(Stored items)
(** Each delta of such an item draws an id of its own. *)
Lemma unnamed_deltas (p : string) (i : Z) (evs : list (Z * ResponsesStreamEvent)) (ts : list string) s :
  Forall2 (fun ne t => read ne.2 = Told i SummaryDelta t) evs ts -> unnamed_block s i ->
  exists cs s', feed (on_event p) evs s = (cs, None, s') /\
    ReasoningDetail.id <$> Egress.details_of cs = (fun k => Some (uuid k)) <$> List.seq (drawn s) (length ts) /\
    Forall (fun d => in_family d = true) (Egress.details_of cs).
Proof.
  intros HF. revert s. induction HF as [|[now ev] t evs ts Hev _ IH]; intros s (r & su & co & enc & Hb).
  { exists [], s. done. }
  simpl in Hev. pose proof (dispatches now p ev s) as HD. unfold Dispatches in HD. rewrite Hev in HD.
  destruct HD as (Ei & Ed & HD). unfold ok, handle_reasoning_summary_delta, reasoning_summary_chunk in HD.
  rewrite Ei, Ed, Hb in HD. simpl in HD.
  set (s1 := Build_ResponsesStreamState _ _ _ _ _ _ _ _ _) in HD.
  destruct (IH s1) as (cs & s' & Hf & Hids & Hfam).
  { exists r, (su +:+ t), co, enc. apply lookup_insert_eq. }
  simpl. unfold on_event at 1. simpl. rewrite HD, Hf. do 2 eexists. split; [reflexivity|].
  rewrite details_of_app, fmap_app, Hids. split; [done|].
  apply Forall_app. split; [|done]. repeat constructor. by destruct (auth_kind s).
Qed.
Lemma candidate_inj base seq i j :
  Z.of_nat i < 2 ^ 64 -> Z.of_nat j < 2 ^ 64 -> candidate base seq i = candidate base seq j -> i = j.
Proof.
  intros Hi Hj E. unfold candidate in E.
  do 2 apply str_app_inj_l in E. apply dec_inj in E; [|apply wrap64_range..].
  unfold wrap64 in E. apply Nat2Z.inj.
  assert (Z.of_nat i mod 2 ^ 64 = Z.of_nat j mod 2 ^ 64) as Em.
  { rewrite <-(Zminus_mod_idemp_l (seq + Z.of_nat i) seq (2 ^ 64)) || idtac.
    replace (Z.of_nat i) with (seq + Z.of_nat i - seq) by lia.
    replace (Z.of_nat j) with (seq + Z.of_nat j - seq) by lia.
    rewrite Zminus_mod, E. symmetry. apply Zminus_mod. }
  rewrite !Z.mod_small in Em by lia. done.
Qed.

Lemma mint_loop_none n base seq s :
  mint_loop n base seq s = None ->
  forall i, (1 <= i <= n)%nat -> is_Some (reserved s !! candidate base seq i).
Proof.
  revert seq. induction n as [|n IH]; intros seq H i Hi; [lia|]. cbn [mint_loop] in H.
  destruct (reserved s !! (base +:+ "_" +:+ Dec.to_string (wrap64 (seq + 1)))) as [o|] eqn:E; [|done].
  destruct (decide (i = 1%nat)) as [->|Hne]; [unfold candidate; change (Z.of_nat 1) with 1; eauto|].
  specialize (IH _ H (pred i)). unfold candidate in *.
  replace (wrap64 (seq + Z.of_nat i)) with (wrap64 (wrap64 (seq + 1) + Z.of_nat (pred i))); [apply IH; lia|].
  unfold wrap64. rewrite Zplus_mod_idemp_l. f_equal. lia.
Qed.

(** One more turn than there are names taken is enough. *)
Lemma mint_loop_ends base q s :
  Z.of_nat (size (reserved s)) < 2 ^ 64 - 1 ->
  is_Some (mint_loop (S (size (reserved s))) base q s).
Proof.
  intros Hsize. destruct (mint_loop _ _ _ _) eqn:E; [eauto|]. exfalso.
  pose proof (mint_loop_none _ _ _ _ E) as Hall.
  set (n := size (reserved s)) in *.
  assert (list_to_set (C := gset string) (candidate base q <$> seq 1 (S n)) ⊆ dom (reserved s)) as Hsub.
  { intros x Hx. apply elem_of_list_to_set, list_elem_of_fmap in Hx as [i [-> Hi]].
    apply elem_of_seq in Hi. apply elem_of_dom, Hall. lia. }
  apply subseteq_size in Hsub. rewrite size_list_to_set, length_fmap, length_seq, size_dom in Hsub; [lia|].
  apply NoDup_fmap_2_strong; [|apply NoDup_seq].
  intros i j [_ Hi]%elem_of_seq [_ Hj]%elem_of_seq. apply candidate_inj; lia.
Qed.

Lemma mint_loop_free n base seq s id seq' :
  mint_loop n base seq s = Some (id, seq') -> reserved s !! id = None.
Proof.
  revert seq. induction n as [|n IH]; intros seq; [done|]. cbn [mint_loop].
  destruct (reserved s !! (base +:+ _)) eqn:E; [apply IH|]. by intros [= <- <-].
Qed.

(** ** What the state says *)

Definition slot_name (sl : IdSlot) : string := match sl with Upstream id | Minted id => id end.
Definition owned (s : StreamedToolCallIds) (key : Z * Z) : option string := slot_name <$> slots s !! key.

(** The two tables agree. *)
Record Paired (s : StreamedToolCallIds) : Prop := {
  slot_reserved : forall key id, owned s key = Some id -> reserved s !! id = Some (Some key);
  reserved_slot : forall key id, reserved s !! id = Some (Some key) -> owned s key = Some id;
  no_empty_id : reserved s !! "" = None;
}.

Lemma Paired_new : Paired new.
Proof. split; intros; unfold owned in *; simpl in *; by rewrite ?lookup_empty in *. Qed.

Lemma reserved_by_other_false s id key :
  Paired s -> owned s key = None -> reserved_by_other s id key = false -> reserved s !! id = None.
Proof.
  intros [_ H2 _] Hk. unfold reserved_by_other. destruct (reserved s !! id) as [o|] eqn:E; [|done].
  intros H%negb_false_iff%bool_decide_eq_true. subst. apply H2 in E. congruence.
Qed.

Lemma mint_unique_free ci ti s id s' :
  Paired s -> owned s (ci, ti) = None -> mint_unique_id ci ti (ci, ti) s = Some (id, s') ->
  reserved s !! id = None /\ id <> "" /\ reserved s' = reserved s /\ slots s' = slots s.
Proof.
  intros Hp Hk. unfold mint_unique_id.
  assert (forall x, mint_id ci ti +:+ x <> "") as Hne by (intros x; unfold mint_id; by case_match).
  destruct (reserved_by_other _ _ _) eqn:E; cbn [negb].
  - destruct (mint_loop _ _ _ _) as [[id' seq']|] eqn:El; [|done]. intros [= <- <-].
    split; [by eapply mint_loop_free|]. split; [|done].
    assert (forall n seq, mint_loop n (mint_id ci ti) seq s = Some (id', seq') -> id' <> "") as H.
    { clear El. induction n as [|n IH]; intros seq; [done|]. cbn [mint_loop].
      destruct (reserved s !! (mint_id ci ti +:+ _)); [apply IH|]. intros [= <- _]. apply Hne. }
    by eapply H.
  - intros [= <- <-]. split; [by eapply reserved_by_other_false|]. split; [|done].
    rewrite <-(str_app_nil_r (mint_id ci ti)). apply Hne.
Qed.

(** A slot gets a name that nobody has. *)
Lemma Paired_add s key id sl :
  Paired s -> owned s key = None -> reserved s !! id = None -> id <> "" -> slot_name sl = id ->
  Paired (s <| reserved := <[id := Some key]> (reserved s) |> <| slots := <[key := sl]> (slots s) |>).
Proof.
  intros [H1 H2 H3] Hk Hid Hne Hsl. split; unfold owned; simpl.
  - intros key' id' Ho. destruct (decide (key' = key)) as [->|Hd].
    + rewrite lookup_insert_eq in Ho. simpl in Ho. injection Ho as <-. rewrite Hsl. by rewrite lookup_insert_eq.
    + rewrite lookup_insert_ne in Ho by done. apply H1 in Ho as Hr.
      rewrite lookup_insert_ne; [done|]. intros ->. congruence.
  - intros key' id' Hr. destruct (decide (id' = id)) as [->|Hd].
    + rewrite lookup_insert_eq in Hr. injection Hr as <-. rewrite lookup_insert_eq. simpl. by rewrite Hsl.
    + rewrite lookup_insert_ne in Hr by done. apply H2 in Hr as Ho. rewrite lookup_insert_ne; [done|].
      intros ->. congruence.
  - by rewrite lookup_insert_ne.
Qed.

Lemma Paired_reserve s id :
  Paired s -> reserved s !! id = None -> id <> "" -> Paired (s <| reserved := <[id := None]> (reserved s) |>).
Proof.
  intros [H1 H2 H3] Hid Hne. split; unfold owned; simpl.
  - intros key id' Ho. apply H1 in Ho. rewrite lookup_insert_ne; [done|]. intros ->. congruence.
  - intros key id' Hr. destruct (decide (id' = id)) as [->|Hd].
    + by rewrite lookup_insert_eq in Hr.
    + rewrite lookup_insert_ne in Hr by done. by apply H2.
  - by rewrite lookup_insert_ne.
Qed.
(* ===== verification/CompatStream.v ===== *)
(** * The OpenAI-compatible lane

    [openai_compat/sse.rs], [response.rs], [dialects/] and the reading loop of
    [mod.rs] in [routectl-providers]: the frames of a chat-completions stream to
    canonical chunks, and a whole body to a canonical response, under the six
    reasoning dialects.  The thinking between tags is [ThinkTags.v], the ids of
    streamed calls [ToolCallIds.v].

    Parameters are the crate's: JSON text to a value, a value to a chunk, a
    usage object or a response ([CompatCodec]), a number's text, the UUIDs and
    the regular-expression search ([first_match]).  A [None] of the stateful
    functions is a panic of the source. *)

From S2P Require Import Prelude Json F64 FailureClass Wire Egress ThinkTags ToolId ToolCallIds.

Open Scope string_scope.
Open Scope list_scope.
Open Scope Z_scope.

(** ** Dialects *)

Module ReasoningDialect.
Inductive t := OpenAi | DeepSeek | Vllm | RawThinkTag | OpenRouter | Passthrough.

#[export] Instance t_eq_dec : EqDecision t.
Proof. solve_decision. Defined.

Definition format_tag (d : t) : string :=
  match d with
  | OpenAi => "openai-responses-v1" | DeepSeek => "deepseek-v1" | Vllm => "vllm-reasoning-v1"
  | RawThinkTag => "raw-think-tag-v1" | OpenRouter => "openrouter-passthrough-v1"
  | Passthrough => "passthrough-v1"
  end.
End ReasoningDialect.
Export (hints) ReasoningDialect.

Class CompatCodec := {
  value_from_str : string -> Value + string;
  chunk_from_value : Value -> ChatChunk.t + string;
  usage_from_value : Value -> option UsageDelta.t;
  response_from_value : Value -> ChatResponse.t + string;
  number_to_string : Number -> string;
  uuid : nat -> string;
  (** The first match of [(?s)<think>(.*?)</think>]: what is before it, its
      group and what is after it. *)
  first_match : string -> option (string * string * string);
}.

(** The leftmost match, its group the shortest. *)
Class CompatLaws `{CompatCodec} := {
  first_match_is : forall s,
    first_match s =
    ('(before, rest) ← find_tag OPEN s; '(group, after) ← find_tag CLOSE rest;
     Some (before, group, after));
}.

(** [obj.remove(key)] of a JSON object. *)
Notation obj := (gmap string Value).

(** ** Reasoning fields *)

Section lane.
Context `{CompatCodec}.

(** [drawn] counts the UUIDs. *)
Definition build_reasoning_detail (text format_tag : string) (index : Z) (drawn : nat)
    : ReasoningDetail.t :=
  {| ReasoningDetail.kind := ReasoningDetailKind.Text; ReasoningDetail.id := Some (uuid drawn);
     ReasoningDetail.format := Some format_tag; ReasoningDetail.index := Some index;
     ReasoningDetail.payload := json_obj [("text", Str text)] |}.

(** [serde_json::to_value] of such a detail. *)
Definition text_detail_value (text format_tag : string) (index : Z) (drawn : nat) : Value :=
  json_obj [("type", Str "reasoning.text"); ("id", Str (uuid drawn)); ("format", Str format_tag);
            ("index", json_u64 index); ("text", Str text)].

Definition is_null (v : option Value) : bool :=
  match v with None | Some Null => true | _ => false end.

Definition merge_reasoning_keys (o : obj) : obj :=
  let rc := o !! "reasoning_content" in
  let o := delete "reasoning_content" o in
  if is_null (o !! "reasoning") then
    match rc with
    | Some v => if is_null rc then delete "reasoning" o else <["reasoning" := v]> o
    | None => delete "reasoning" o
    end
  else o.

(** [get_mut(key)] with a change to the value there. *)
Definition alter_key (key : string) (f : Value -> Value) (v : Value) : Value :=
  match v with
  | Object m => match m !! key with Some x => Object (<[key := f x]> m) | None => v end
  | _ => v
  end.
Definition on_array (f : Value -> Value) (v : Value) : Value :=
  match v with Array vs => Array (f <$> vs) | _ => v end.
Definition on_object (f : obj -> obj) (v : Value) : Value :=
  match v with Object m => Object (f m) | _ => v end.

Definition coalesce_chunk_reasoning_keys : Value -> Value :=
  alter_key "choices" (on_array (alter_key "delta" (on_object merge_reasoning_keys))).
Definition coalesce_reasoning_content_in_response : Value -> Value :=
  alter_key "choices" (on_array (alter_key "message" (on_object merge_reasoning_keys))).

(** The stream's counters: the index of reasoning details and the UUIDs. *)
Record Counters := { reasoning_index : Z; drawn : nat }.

## PROBLEM REQUIREMENTS
Please repeat, exactly and only, the lines from the one containing "(** [drawn] counts the UUIDs. *)" through the last line of the records, both included.

## YOUR SOLUTION
(** [drawn] counts the UUIDs. *)
Definition build_reasoning_detail (text format_tag : string) (index : Z) (drawn : nat)
    : ReasoningDetail.t :=
  {| ReasoningDetail.kind := ReasoningDetailKind.Text; ReasoningDetail.id := Some (uuid drawn);
     ReasoningDetail.format := Some format_tag; ReasoningDetail.index := Some index;
     ReasoningDetail.payload := json_obj [("text", Str text)] |}.

(** [serde_json::to_value] of such a detail. *)
Definition text_detail_value (text format_tag : string) (index : Z) (drawn : nat) : Value :=
  json_obj [("type", Str "reasoning.text"); ("id", Str (uuid drawn)); ("format", Str format_tag);
            ("index", json_u64 index); ("text", Str text)].

Definition is_null (v : option Value) : bool :=
  match v with None | Some Null => true | _ => false end.

Definition merge_reasoning_keys (o : obj) : obj :=
  let rc := o !! "reasoning_content" in
  let o := delete "reasoning_content" o in
  if is_null (o !! "reasoning") then
    match rc with
    | Some v => if is_null rc then delete "reasoning" o else <["reasoning" := v]> o
    | None => delete "reasoning" o
    end
  else o.

(** [get_mut(key)] with a change to the value there. *)
Definition alter_key (key : string) (f : Value -> Value) (v : Value) : Value :=
  match v with
  | Object m => match m !! key with Some x => Object (<[key := f x]> m) | None => v end
  | _ => v
  end.
Definition on_array (f : Value -> Value) (v : Value) : Value :=
  match v with Array vs => Array (f <$> vs) | _ => v end.
Definition on_object (f : obj -> obj) (v : Value) : Value :=
  match v with Object m => Object (f m) | _ => v end.

Definition coalesce_chunk_reasoning_keys : Value -> Value :=
  alter_key "choices" (on_array (alter_key "delta" (on_object merge_reasoning_keys))).
Definition coalesce_reasoning_content_in_response : Value -> Value :=
  alter_key "choices" (on_array (alter_key "message" (on_object merge_reasoning_keys))).

(** The stream's counters: the index of reasoning details and the UUIDs. *)
Record Counters := { reasoning_index : Z; drawn : nat }.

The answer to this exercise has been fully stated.